Q.22:  What are to be done for unsatisfactory core test results?
 A.22:
Load tests are to be conducted for the flexural members and analytical investigations are to be performed for non-flexural members.

Q.23:  Prescribe the loading conditions and age of structure for conducting load tests.
 A.23:
  Load tests are to be conducted as soon as possible after expiry of 28 days from the date of casting. The flexural member is subjected to full dead load and 1.25 times the imposed load for 24 hours and then the imposed load has to be removed.  

Q.24:  When do you conclude the load tests as satisfactory?
 A.24: 
Load tests are considered satisfactory if the maximum deflection in mm of the member during 24 hours under load is less than 40 l2/D, where l = effective span in m and D = overall depth of the member in mm.
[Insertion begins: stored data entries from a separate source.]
Definition compare_batch s (batch_id : string) : result ShadowComparison string :=
  let? found := inspect_batch s batch_id in
  match found with
  | None => Ok {| sc_queue := None; sc_legacy := None; sc_diffs := [QueueBatchMissing] |}
  | Some batch => Ok (compare_loaded_batch s batch)
  end.

Definition compare_data (c : ShadowComparison) : json :=
  let q {A} (f : ShadowQueueProjection -> A) := f <$> sc_queue c in
  let ident (f : GuidanceIdentity -> option string) :=
    jopt JStr (queue ← sc_queue c; f (sq_identity queue)) in
  jobj [("operation", JStr "shadow_compare");
        ("batch_id", jopt JStr (q sq_batch_id));
        ("item_ids", jopt (fun l => JArr (map JStr l)) (q sq_item_ids));
        ("item_id", jopt JStr (queue ← sc_queue c;
                               match sq_item_ids queue with [i] => Some i | _ => None end));
        ("source_message_id", jopt JNum (queue ← sc_queue c; sq_source_message_id queue));
        ("agent_id", jopt JStr (q sq_agent_id));
        ("queue_class", jopt (fun k => JStr (QueueClass.as_str k)) (q sq_queue_class));
        ("queue_seq", jopt JNum (q sq_queue_seq));
        ("run_id", ident gi_run_id); ("session_id", ident gi_session_id);
        ("invocation_id", ident gi_invocation_id);
        ("generation", jopt JNum (queue ← sc_queue c; gi_generation (sq_identity queue)));
        ("runtime", ident gi_runtime); ("harness", ident gi_harness);
        ("role", ident gi_role);
        ("in_sync", JBool (in_sync c)); ("diff_count", JNum (diff_count c));
        ("diffs", JArr (map (fun d => JStr (ShadowDiff_serde_name d)) (sc_diffs c)))].

Definition emit_comparison (c : ShadowComparison) s : InboxStore :=
  append_state_change "inbox.state_changed" (compare_data c) s.

(** ** The compatible enqueue *)

(** [INSERT INTO messages (from_agent, to_agent, content, summary, created_at)]. *)
Definition insert_message (from_agent to_agent content : string) (summary : option string)
    (created_at : Z) s : InboxStore * Z :=
  let id := sql_new_rowid (map msg_id (messages s)) in
  (set_messages s (messages s ++ [{|
     msg_id := id; msg_from_agent := from_agent; msg_to_agent := to_agent;
     msg_content := content; msg_summary := summary; msg_created_at := created_at;
     msg_notified_at := None; msg_read_at := None |}])%list, id).

Definition write_message_data (id : Z) (from_agent to_agent content : string)
    (summary : option string) (created_at : Z) : json :=
  jobj [("operation", JStr "write_message"); ("message_id", JNum id);
        ("from_agent", JStr from_agent); ("to_agent", JStr to_agent);
        ("content", JStr content); ("summary", jopt JStr summary);
        ("created_at", JNum created_at)].

Definition delivery_data (id : Z) (from_agent to_agent : string) : json :=
  jobj [("message_id", JNum id); ("from_agent", JStr from_agent);
        ("to_agent", JStr to_agent); ("attempt", JNum 1);
        ("outcome", JStr "accepted"); ("transport", JStr "durable_inbox")].

Definition with_source (request : GuidanceBatchRequest) (id : Z) : GuidanceBatchRequest := {|
  req_agent_id := req_agent_id request; req_queue_class := req_queue_class request;
  req_items := req_items request; req_identity := req_identity request;
  req_idempotency_key := req_idempotency_key request;
  req_source_message_id := Some id |}.

(** The comparison after the commit: its failure does not undo the enqueue. *)
Definition compare_and_report (batch_id : string) (result : GuidanceEnqueueResult) s
  : InboxStore * Prelude.result GuidanceEnqueueResult string :=
  match compare_batch s batch_id with
  | Ok c => (emit_comparison c s, Ok result)
  | Err _ => (s, Err "failed to compare compatibility delivery projections")
  end.

(** The transaction: the legacy row and the durable batch, or the replayed
    batch of an idempotency key. *)
Definition compatible_tx (now : Z) (u : nat -> string) (request : GuidanceBatchRequest)
    (agent_id from_agent content : string) (summary : option string) s
  : result (InboxStore * option Z * GuidanceEnqueueResult) string :=
  let? existing := match req_idempotency_key request with
                   | Some key => find_idempotent_batch s agent_id key (req_queue_class request)
                   | None => Ok None
                   end in
  match existing with
  | Some batch_id =>
      let? batch := load_batch s batch_id in
      Ok (s, None, {| er_batch := batch; er_created := false |})
  | None =>
      let '(s1, source_message_id) :=
        insert_message from_agent (normalize_agent_id agent_id) content summary now s in
      let? ' (s2, result) := enqueue_batch_in_transaction now u
                               (with_source request source_message_id) agent_id s1 in
      Ok (s2, Some source_message_id, result)
  end.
For members showing more deflection, the recovery of the deflection within 24 hours of removal of the imposed load has to be noted. If the recovery is less than 75 per cent of the deflection under imposed load, the tests should be repeated after a lapse of 72 hours. The structure is considered unacceptable if the recovery is less than 80 per cent.  

Q.25:  Name the acceptable non-destructive tests to be performed on structures.
 A.25:
The acceptable non-destructive tests are ultrasonic pulse velocity, rebound hammer, probe penetration, pull out and maturity.

 
Summary of this Lesson  

Properties of concrete and steel are essential to be thoroughly known and understood by the designer. These properties in respect of strength, deformation and durability are summarised in this lesson. The importance of quality control, inspection and testing are emphasised starting from the basic preparation of concrete to the removal of formwork after the construction. The recommendations of Indian Standards are discussed regarding the acceptance of good concrete based on sample tests of specimens, core tests and other nondestructive tests.